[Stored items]
- Opening Delimiter -

(** [scripts/reports/license_compliance.py:67-91] load_resolution: one iteration over the entries *)
Definition load_resolution (resolutions : list (string * (string * string))) (entry : jval) :
    result (list (string * (string * string))) :=
  if negb (is_dict entry) then license_error "each license resolution must be an object" else
  purl ← (v ← text_of_key entry "purl" ""; Ok (strip v));
  expression ← (v ← text_of_key entry "licenseExpression" ""; Ok (strip v));
  source ← (v ← text_of_key entry "source" ""; Ok (strip v));
  verified_by ← (v ← text_of_key entry "verifiedBy" ""; Ok (strip v));
  verified_on ← (v ← text_of_key entry "verifiedOn" ""; Ok (strip v));
  if negb (startswith "pkg:" purl) || dict_has resolutions purl
  then license_error ("invalid or duplicate resolution purl: " +:+ purl) else
  if unresolved expression then license_error ("invalid resolved license for " +:+ purl) else
  let image_evidence := startswith "image:/" source && ends_with_digest source in
  if negb (startswith "https://" source || image_evidence)
  then license_error ("resolution source must use HTTPS or immutable image evidence for " +:+ purl) else
  if is_empty verified_by || is_empty verified_on
  then license_error ("resolution audit fields are required for " +:+ purl) else
  _ ← catch (date_fromisoformat week_date verified_on) ExcValueError
        (λ _, license_error ("invalid verifiedOn date for " +:+ purl));
  Ok (dict_set resolutions purl (expression, source)).

(** [scripts/reports/license_compliance.py:62-91] load_resolutions *)
Definition load_resolutions (fs : files) (path : fs_path) : result (list (string * (string * string))) :=
  document ← load_yaml fs path;
  match default (JList []) (dict_get document "resolutions") with
  | JList entries => for_in load_resolution [] entries
  | _ => license_error "license resolutions must be a list"
  end.

(** [scripts/reports/license_compliance.py:94-104] effective_license *)
Definition effective_license (package : jval) (resolutions : list (string * (string * string))) : result (string * string) :=
  declared ← (v ← text_of_key package "licenseDeclared" ""; Ok (strip v));
  concluded ← (v ← text_of_key package "licenseConcluded" ""; Ok (strip v));
  purl ← package_purl package;
  let stated expression := negb (bool_decide (expression ∈ UNKNOWN_EXPRESSIONS)) && negb (startswith "LicenseRef-" expression) in
  Ok (if stated declared then (declared, "SBOM licenseDeclared")
      else if stated concluded then (concluded, "SBOM licenseConcluded")
      else match dict_get resolutions purl with
           | Some resolution => resolution
           | None => (declared, "SBOM licenseDeclared")
           end).

(** [scripts/reports/license_compliance.py:107-114] active_approval *)
Fixpoint active_approval (approvals : list jval) (purl expression : string) (today : Z) : result (option jval) :=
  match approvals with
  | [] => Ok None
  | approval :: rest =>
      skipped ← or_r (v ← j_get approval "purl"; Ok (negb (py_eq v (JStr purl))))
                     (v ← j_get approval "licenseExpression"; Ok (negb (py_eq v (JStr expression))));
      if skipped : bool then active_approval rest purl expression today else
      expires ← (v ← j_get approval "expiresAt"; date_fromisoformat week_date (py_str v));
      approved_by ← j_get approval "approvedBy";
      obligation ← j_get approval "obligation";
      if (today <=? expires) && j_truthy approved_by && j_truthy obligation then Ok (Some approval)
      else active_approval rest purl expression today
  end.

(** A list of the policy, absent or not. *)
Definition policy_list (rules : LicenseRules) (key : string) : result (list jval) :=
  j_items (default (JList []) (dict_get (policy rules) key)).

- Closing Delimiter -

Brief: All lines from the one containing "if skipped : bool" to the end of the records, both ends included, should be printed exactly and on their own.

Response to this exercise:
      if skipped : bool then active_approval rest purl expression today else
      expires ← (v ← j_get approval "expiresAt"; date_fromisoformat week_date (py_str v));
      approved_by ← j_get approval "approvedBy";
      obligation ← j_get approval "obligation";
      if (today <=? expires) && j_truthy approved_by && j_truthy obligation then Ok (Some approval)
      else active_approval rest purl expression today
  end.

(** A list of the policy, absent or not. *)
Definition policy_list (rules : LicenseRules) (key : string) : result (list jval) :=
  j_items (default (JList []) (dict_get (policy rules) key)).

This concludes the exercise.